Material provided section start

Lemma graft_nodes_lookup m pp npp ps i q nq g ng :
  g ≠ pp → g ≠ q → q ≠ pp →
  graft_nodes m pp npp ps i q nq g ng !! g = Some (set_parent (Some pp) ng) ∧
  graft_nodes m pp npp ps i q nq g ng !! pp =
    Some (set_subnodes (Some (<[i := Some (Some g)]> (Some <$> ps))) npp) ∧
  graft_nodes m pp npp ps i q nq g ng !! q = Some (set_parent None nq) ∧
  (∀ y, y ≠ g → y ≠ pp → y ≠ q → graft_nodes m pp npp ps i q nq g ng !! y = m !! y).
Proof.
  intros ? ? ?. unfold graft_nodes. split; [apply lookup_insert_eq|]. split.
  { rewrite lookup_insert_ne by done. apply lookup_insert_eq. }
  split; [rewrite !lookup_insert_ne by done; apply lookup_insert_eq|].
  intros. by rewrite !lookup_insert_ne by done.
Qed.

Lemma heap_ok_update h m :
  heap_ok h → (∀ l, is_Some (m !! l) → is_Some (nodes h !! l)) → heap_ok (set_nodes m h).
Proof. intros [O1 O2] Hm. split; [|done]. intros l n Hn. destruct (Hm l) as [n' Hn']; [by eexists|]. by eapply O1. Qed.

Lemma graft_nodes_ok h pp npp ps i q nq g ng :
  heap_ok h → nodes h !! q = Some nq → nodes h !! pp = Some npp → nodes h !! g = Some ng →
  heap_ok (set_nodes (graft_nodes (nodes h) pp npp ps i q nq g ng) h).
Proof.
  intros Hok Hq Hpp Hg. apply heap_ok_update; [done|]. intros l [n Hn]. unfold graft_nodes in Hn.
  repeat (apply lookup_insert_Some in Hn as [[<- _]|[_ Hn]]; [by eexists|]). by eexists.
Qed.

(** Only the parent pointer of the root [g] has changed. *)
Lemma shape_graft_off h6 h par par' g ng u lg :
  shape true (nodes h) par g u lg → nodes h !! g = Some ng → NoDup lg →
  (∀ y, y ∈ lg → y ≠ g → nodes h6 !! y = nodes h !! y) →
  nodes h6 !! g = Some (set_parent par' ng) → shape false (nodes h6) par' g u lg.
Proof.
  intros Hg Hng Hnd Hm Hg6. eapply (shape_unchecked true). eapply shape_frame; [|by eapply (shape_set_parent true (nodes h))].
  intros y Hy. destruct (decide (y = g)) as [->|]; [by rewrite lookup_insert_eq|].
  rewrite lookup_insert_ne by done. by apply Hm.
Qed.
(* ===== verification/TreeMutation.v ===== *)
(** * TreeMutation: the mutations of Grammar-Mutator/src/tree_mutation.c and the
    trimmings of tree_trimming.c

    Every function takes and returns tree pointers, as in the source.  Where the
    source dereferences a pointer it does not check, the model faults on NULL. *)

From S2P Require Import Prelude Buffer Utils Tree TreeSpec StrMap World ChunkStore.

Section Mutation.
Context `{Host} {R : Type} `{!Random R, !Grammar R, !Digest}.

Definition tree_set_max_len (max_len : Z) : M (world R) unit := modify (set_max_tree_len max_len).

(** The end of [random_mutation] and [splicing_mutation]: [node] of the cloned
    tree is replaced by [replace_node]; whichever of the two is not in the tree
    afterwards is freed. *)
Definition replace_picked (mutated_tree node par replace_node : ptr) : M (world R) ptr :=
  match par with
  | None =>
      _ ← on_heap (node_free node);
      _ ← on_heap (store_tree mutated_tree (set_root replace_node));
      mret mutated_tree
  | Some _ =>
      ok ← on_heap (node_replace_subnode par node replace_node);
      _ ← (if (ok : bool) then on_heap (node_free node) else on_heap (node_free replace_node));
      mret mutated_tree
  end.

Definition random_mutation (t : ptr) : M (world R) ptr :=
  match t with
  | None => mret None
  | Some _ =>
      mutated_tree ← on_heap (tree_clone t);
      x ← on_heap (load_tree mutated_tree);
      node ← on_rng (node_pick_non_term_subnode (root x));
      match node with
      | None => fail ProcessExit
      | Some _ =>
          n ← on_heap (load node);
          w ← get_state;
          replace_node ← call_gen_func (Tree.id n) (max_tree_len w) (-1);
          replace_picked mutated_tree node (parent n) replace_node
      end
  end.

Definition rules_mutation (t node : ptr) (rule : Z) : M (world R) ptr :=
  match t, node with
  | None, _ | _, None => mret None
  | Some _, Some _ =>
      n ← on_heap (load node);
      if decide (Tree.id n = 0) then mret None else
      num ← num_rules (Tree.id n);
      if decide (num ≤ rule) then mret None else
      if decide (rule_id n = rule) then mret None else
      w ← get_state;
      replace_node ← call_gen_func (Tree.id n) (max_tree_len w) rule;
      match parent n with
      | None =>
          mutated_tree ← on_heap tree_create;
          _ ← on_heap (store_tree mutated_tree (set_root replace_node));
          mret mutated_tree
      | Some _ =>
          e ← on_heap (node_get_parent_edge node);
          _ ← on_heap (store node (set_parent None));
          _ ← on_heap (write_subnode (parent n) (subnode_offset e) replace_node);
          _ ← on_heap (store replace_node (set_parent (parent n)));
          mutated_tree ← on_heap (tree_clone t);
          _ ← on_heap (write_subnode (parent n) (subnode_offset e) node);
          _ ← on_heap (store node (set_parent (parent n)));
          _ ← on_heap (node_free replace_node);
          mret mutated_tree
      end
  end.

(** The loop of [_node_rules_mutation_count]. *)
Fixpoint count_loop (count : ptr → M (world R) Z) (n : nat) (i ret : Z) (p : ptr) : M (world R) Z :=
  match n with
  | O => mret ret
  | S n => s ← on_heap (read_subnode p i);
           c ← count s;
           count_loop count n (i + 1) (u64 (ret + c)) p
  end.

Fixpoint node_rules_mutation_count_rec (fuel : nat) (p : ptr) : M (world R) Z :=
  match p, fuel with
  | None, _ => mret 0
  | Some _, O => out_of_fuel
  | Some _, S fuel =>
      n ← on_heap (load p);
      if decide (Tree.id n = 0) then mret 0 else
      num ← num_rules (Tree.id n);
      if decide (num ≤ 0) then mret 0 else
      count_loop (node_rules_mutation_count_rec fuel) (Z.to_nat (subnode_count n)) 0 (num - 1) p
  end.

Definition node_rules_mutation_count (p : ptr) : M (world R) Z := λ w,
  node_rules_mutation_count_rec (S (size (nodes (w_heap w)))) p w.

Definition rules_mutation_count (t : ptr) : M (world R) Z :=
  match t with
  | None => mret 0
  | Some _ => x ← on_heap (load_tree t); node_rules_mutation_count (root x)
  end.

(** The loop of [random_recursive_mutation]: [num] copies of [par], each with
    the previous one at [offset]. *)
Fixpoint recursion_loop (num : nat) (par tail : ptr) (offset : Z) : M (world R) ptr :=
  match num with
  | O => mret tail
  | S num =>
      cloned_part ← on_heap (node_clone par);
      _ ← on_heap (store tail (set_parent cloned_part));
      _ ← on_heap (write_subnode cloned_part offset tail);
      recursion_loop num par cloned_part offset
  end.

(** [1 << n] for an [int]: only up to 30 is there a value. *)
Definition shift_int (n : Z) : M (world R) Z := if decide (0 ≤ n < 31) then mret (Z.shiftl 1 n) else fail BadShift.

(** [n] is a [uint8_t]. *)
Definition random_recursive_mutation (t : ptr) (n : Z) : M (world R) ptr :=
  match t with
  | None => mret None
  | Some _ =>
      mutated_tree ← on_heap (tree_clone t);
      x ← on_heap (load_tree mutated_tree);
      e ← on_rng (node_pick_recursion_edge (root x));
      match e_parent e, e_subnode e with
      | None, _ | _, None => mret mutated_tree
      | Some _, Some _ =>
          _ ← on_heap (store (e_subnode e) (set_parent None));
          _ ← on_heap (write_subnode (e_parent e) (subnode_offset e) None);
          num ← shift_int (u8 n);
          tail ← recursion_loop (Z.to_nat num) (e_parent e) (e_subnode e) (subnode_offset e);
          _ ← on_heap (store tail (set_parent (e_parent e)));
          _ ← on_heap (write_subnode (e_parent e) (subnode_offset e) tail);
          mret mutated_tree
      end
  end.

Definition splicing_mutation (t : ptr) : M (world R) ptr :=
  match t with
  | None => mret None
  | Some _ =>
      mutated_tree ← on_heap (tree_clone t);
      x ← on_heap (load_tree mutated_tree);
      node ← on_rng (node_pick_non_term_subnode (root x));
      match node with
      | None => fail ProcessExit
      | Some _ =>
          n ← on_heap (load node);
          replace_node ← chunk_store_get_alternative_node node;
          match replace_node with
          | None => mret mutated_tree
          | Some _ => replace_picked mutated_tree node (parent n) replace_node
          end
      end
  end.

(** ** Trimming *)

Definition subtree_trimming (t node : ptr) : M (world R) ptr :=
  n ← on_heap (load node);
  min_node ← call_gen_func (Tree.id n) 0 (-1);
  match parent n with
  | None =>
      trimmed_tree ← on_heap tree_create;
      _ ← on_heap (store_tree trimmed_tree (set_root min_node));
      mret trimmed_tree
  | Some _ =>
      e ← on_heap (node_get_parent_edge node);
      _ ← on_heap (store node (set_parent None));
      _ ← on_heap (write_subnode (parent n) (subnode_offset e) min_node);
      _ ← on_heap (store min_node (set_parent (parent n)));
      trimmed_tree ← on_heap (tree_clone t);
      _ ← on_heap (write_subnode (parent n) (subnode_offset e) node);
      _ ← on_heap (store node (set_parent (parent n)));
      _ ← on_heap (node_free min_node);
      mret trimmed_tree
  end.

Definition recursive_trimming (t : ptr) (e : edge) : M (world R) ptr :=
  match e_parent e, e_subnode e with
  | None, _ | _, None => on_heap (tree_clone t)
  | Some _, Some _ =>
      p ← on_heap (load (e_parent e));
      match parent p with
      | None =>
          trimmed_tree ← on_heap tree_create;
          r ← on_heap (node_clone (e_subnode e));
          _ ← on_heap (store_tree trimmed_tree (set_root r));
          mret trimmed_tree
      | Some _ =>
          _ ← on_heap (store (e_subnode e) (set_parent None));
          pre_edge ← on_heap (node_get_parent_edge (e_parent e));
          _ ← on_heap (store (e_parent e) (set_parent None));
          _ ← on_heap (write_subnode (parent p) (subnode_offset pre_edge) (e_subnode e));
          _ ← on_heap (store (e_subnode e) (set_parent (parent p)));
          trimmed_tree ← on_heap (tree_clone t);
          _ ← on_heap (write_subnode (parent p) (subnode_offset pre_edge) (e_parent e));
          _ ← on_heap (store (e_parent e) (set_parent (parent p)));
          _ ← on_heap (store (e_subnode e) (set_parent (e_parent e)));
          mret trimmed_tree
      end
  end.
End Mutation.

Material provided section end

Action item ->
Filter the entries above and keep only the lines with the word "eexists".

Answer space ->
Proof. intros [O1 O2] Hm. split; [|done]. intros l n Hn. destruct (Hm l) as [n' Hn']; [by eexists|]. by eapply O1. Qed.
  repeat (apply lookup_insert_Some in Hn as [[<- _]|[_ Hn]]; [by eexists|]). by eexists.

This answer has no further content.